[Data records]
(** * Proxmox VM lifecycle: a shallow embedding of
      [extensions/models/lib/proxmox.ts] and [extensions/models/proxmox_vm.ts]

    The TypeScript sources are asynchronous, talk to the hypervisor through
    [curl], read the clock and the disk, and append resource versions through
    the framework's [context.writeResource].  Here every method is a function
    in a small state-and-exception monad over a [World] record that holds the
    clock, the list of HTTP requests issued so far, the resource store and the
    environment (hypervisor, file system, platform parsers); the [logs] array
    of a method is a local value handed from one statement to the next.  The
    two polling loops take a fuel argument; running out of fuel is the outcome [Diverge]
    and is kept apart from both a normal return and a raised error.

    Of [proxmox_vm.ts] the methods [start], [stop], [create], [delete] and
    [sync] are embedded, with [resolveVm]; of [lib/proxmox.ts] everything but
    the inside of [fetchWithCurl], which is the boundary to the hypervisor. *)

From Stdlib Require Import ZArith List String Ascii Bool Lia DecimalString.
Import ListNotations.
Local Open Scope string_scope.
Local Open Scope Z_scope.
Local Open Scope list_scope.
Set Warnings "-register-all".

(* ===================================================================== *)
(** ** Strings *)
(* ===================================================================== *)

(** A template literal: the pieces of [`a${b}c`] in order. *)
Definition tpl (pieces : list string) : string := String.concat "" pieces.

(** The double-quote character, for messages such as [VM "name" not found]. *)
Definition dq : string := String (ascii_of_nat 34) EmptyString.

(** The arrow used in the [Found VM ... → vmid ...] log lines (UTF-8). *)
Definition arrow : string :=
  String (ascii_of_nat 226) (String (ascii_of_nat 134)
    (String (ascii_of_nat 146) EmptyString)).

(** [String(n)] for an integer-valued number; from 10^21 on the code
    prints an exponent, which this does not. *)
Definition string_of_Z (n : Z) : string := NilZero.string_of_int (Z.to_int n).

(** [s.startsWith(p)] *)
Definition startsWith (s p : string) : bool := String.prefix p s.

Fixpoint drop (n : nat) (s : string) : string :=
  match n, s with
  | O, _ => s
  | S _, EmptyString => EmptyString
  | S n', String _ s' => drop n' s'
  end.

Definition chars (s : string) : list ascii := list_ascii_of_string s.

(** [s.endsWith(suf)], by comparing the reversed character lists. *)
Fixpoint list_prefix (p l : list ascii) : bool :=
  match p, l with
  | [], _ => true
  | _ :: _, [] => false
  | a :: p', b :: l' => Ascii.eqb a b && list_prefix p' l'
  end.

=== Your objective ===
Which lines above contain the word "Import"? Show each of them.

=== Answer section ===
From Stdlib Require Import ZArith List String Ascii Bool Lia DecimalString.
Import ListNotations.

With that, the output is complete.